Mayor Richard Daley had his moments, granted, but there's a good argument to be made that, from 1998 to 2005, it was Michael Beaumier who was the most powerful man in Chicago.
If you needed a husband, a wife, a weekend fling, or someone with whom to share your amorous response to Civil War re-enactments, your last best hope was the head of the personal ads department at the city's leading alternative newspaper, the Chicago Reader.
Singles turned to him with the most impossible of tasks: help me craft the "I Saw You" ad that will locate the beautiful stranger that I glimpsed, ever so briefly, in a public place.
Newlyweds thanked him for supplying them with their soul mates.
Even pimps obeyed him when he told them to please take their business with the prostitutes placing ads for "adult services" outside the office.
Now Beaumier, 39, has told all - or as much as most readers are prepared to hear - in his new book, "I Know You're Out There: Private Longings, Public Humiliations and Other Tales From the Personals."
By turns sordid and sweet, this is the tale of Bill - names and some details have been changed - who placed at least 30 "I Saw You" ads, including three for three women he encountered on the same night, at the same place.
It's the story of Brad, who repeatedly placed racy ads for women, before abruptly "switching teams" and placing an ad for a man.
But it's also the story of Beaumier's own romantic disappointments with a long-term boyfriend with whom he eventually split, and his dawning realization that he had something to learn from the personal-ads crowd's willingness to risk rejection, awkwardness and embarrassment.
"I went from watching the freak show (of people taking risks romantically) to finding myself in the freak show," Beaumier said in an interview with the Chicago Tribune at a downtown coffee shop.

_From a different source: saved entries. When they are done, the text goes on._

(* ===== verification/Mux.v ===== *)
(** * Executions of the multiplexer's tasks

    The two ends of a link ([bridge.rs] and [remote.rs]) are several tasks on
    one shared state.  Each is given by an executable step function on events;
    an execution is a sequence of events.  This file holds what both ends
    share: executions, guards, and the ways a bounded send can end. *)
From S2P Require Import Prelude.

Section Executions.
Context {S E : Type} (step : S -> E -> option S).

Fixpoint runs (s : S) (es : list E) : option S :=
  match es with
  | [] => Some s
  | e :: es => s ← step s e; runs s es
  end.

Lemma runs_app s es1 es2 : runs s (es1 ++ es2) = s1 ← runs s es1; runs s1 es2.
Proof.
  revert s. induction es1 as [|e es1 IH]; intros s; cbn [runs app]; [done|].
  destruct (step s e); cbn; [apply IH|done].
Qed.

Lemma runs_snoc s es e s' :
  runs s (es ++ [e]) = Some s' <-> exists s1, runs s es = Some s1 /\ step s1 e = Some s'.
Proof.
  rewrite runs_app. split.
  - intros (s1 & H1 & (s2 & H2 & [= ->])%bind_Some)%bind_Some. eauto.
  - intros (s1 & -> & H). cbn. by rewrite H.
Qed.

(** A property of the initial state that every step keeps. *)
Lemma runs_invariant (I : S -> Prop) s es s' :
  (forall s e s', I s -> step s e = Some s' -> I s') -> I s -> runs s es = Some s' -> I s'.
Proof.
  intros Hstep. revert s. induction es as [|e es IH]; intros s Hs; cbn [runs].
  - by intros [= <-].
  - intros (s1 & H1 & H2)%bind_Some. eapply IH; [|done]. by eapply Hstep.
Qed.
End Executions.

(** A step with a guard. *)
Definition when {S} (b : bool) (s : S) : option S := if b then Some s else None.

Lemma when_Some {S} b (s s' : S) : when b s = Some s' -> b = true /\ s' = s.
Proof. unfold when. destruct b; naive_solver. Qed.

(** How [time::timeout(.., tx.send(v))] on a bounded channel ends. *)
Inductive SendOutcome := Sent | ReceiverGone | TimedOut.
Lemma stream_inv_reaches es s : reaches es s -> allocs es < u_max 32 -> stream_inv es s.
Proof.
  unfold reaches. revert s. induction es as [|e es IH] using rev_ind; intros s Hs Ha.
  { injection Hs as <-. split; cbn; try done. }
  apply runs_snoc in Hs as (s1 & H1 & Hs). rewrite allocs_snoc in Ha.
  pose proof (alloc_nonneg e) as Hnn.
  assert (I : stream_inv es s1) by (apply IH; [done|lia]).
  destruct e as [id host port egress_proxy|id| | | | | |id| | | |f| |id data| | | | | | | | | | |];
    try exact (inv_not_busy es s1 _ s I Hs (fun H => H) eq_refl).
  - eapply inv_open; [done..|]. by rewrite allocs_snoc.
  - by eapply inv_open_stream.
  - by apply (inv_register_udp es s1).
  - destruct (decide (feeds f s1)) as [Hf|Hf]; [|by apply (inv_not_busy es s1)].
    destruct f as [| |id data| | |]; try done. by apply (inv_feed es s1).
  - by apply (inv_recv es s1).
Qed.

(** ** Calls and their oneshots *)

(** An id has a registered oneshot exactly when its call has no answer yet. *)
Definition pending_inv (s : BridgeInner) : Prop :=
  forall id, id ∈ pending_tcp s <-> exists c, opens s !! id = Some c /\ answer c = None.

Lemma pending_inv_same s s' :
  pending_inv s -> pending_tcp s' = pending_tcp s -> opens s' = opens s -> pending_inv s'.
Proof. intros I Hp Ho id. rewrite Hp, Ho. apply I. Qed.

"And I think it's much better to be in the freak show. ... I really enjoy being in the freak show. I can't say, 'Oh, every single day of it is wonderful! Dating is so much fun! It's always great!'
"It's not. (But) I think that there's just this thing about being human where, even when you're disappointed or your heart is broken or you get frustrated or it seems like finding somebody is an impossible thing, there's just this part of us that compels you to keep looking until you find (love).
"And I honestly believe that people find it."

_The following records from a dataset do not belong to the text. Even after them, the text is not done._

(* ===== verification/RouteDecision.v ===== *)
(** * Route decisions

    The pure decisions of [crates/ssh-proxy-route]: which transport a route
    uses ([decision.rs]), whether a failed preflight replaces it
    ([preflight.rs]), how large its pools are ([policy.rs]) and how a remote
    machine reaches the local one ([remote_use.rs]), with the enumerations and
    the fixed target of [crates/ssh-proxy-core/src/model.rs]. *)
From S2P Require Import Prelude RustStr IpAddr.

Import Strings.Ascii.

(** ** The model of the core crate *)

Inductive TransportMode := Auto | SshNative | QuicNative | Quic | TlsTcp | PlainTcp | Exec | Tcp.

#[global] Instance TransportMode_eq_dec : EqDecision TransportMode.
Proof. solve_decision. Defined.

Inductive WorkloadHint := Large | Concurrent | Mixed.

#[global] Instance WorkloadHint_eq_dec : EqDecision WorkloadHint.
Proof. solve_decision. Defined.

Record TcpTarget := { t_host : string; t_port : Z }.

(** [impl Display for TcpTarget]. *)
Definition display_target (t : TcpTarget) : string := t_host t +:+ ":" +:+ display_uint (t_port t).

Inductive TargetError := ExpectedBracketed | InvalidPort (text : string) | ExpectedHostPort | EmptyHost.

(** [impl FromStr for TcpTarget]. *)
Definition parse_target (value : string) : result TargetError TcpTarget :=
  match strip_prefix "[" value with
  | Some r =>
    match split_once "]:" r with
    | None => Err ExpectedBracketed
    | Some (host, tail) =>
      match parse_uint 16 tail with
      | None => Err (InvalidPort tail)
      | Some port => Ok {| t_host := host; t_port := port |}
      end
    end
  | None =>
    match rsplit_once ":" value with
    | None => Err ExpectedHostPort
    | Some (host, port) =>
      if decide (host = EmptyString) then Err EmptyHost
      else
        match parse_uint 16 port with
        | None => Err (InvalidPort port)
        | Some p => Ok {| t_host := host; t_port := p |}
        end
    end
  end.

Beaumier, now a New Yorker and a contributor to public radio's "This American Life," grew up in Grand Forks, N.D., the fourth of nine children of a homemaker and an orthopedic surgeon. He went to college at the University of Iowa and attended graduate school at Ohio State before he landed in Chicago as a freelance writer.
His reason for taking the Reader job, for which he was originally paid $28,000, was partly practical.
"I really wanted to eat, and health insurance was this far-off dream," he says.
He was part editor - crafting singles ads from people's half-formed notions of who they were and what they were looking for in a partner - and part counselor, doling out encouragement and advice to the lovelorn.
When pimps tried to do business with the prostitutes placing ads in the "adult services" section - "Hey, baby, who's representing you?" - Beaumier saw it as his job to intercede.
"There were a lot of adult services providers - the women - who I really liked," he says.
"... I don't want to say it's admirable, because I don't want to sound like I'm (endorsing) a system that's not pleasant, but I respected the fact that they seemed really informed about the choice that they had made, and I didn't judge. I was never very judgmental about that kind of thing.
"But the pimps - I couldn't stand the pimps."
One of Beaumier's most important tasks was editing the popular "I Saw You" ads in which people attempted to find strangers they saw or met briefly, maybe at a bar or on a train.
The newspaper got 50 requests a day for those ads, of which about a third were chosen for publication.
"Because those were ads that could very easily work or very easily not work, depending on what was said, there was always a lot of care that was put in those," Beaumier says.
Beaumier would coax the relevant information out of the ad-placers as best he could: "Was she wearing red? Was she wearing blue? Was she reading? Did she look at you?"
But even so, some of the ads worked a little too well.
"If the details were too neutral, you'd have 20 people calling saying, 'Oh, my God! I was on the Red Line this morning!'"
Beaumier, who left the Reader last year, unhappy with the lack of human interaction that followed the paper's switch to an Internet-based personal ad system, says that he has no way of knowing how many marriages he facilitated on the job.
But, during his tenure at the Reader, it was fairly common for people to meet him at parties and say, "I met my wife through the personals, but don't tell anybody here."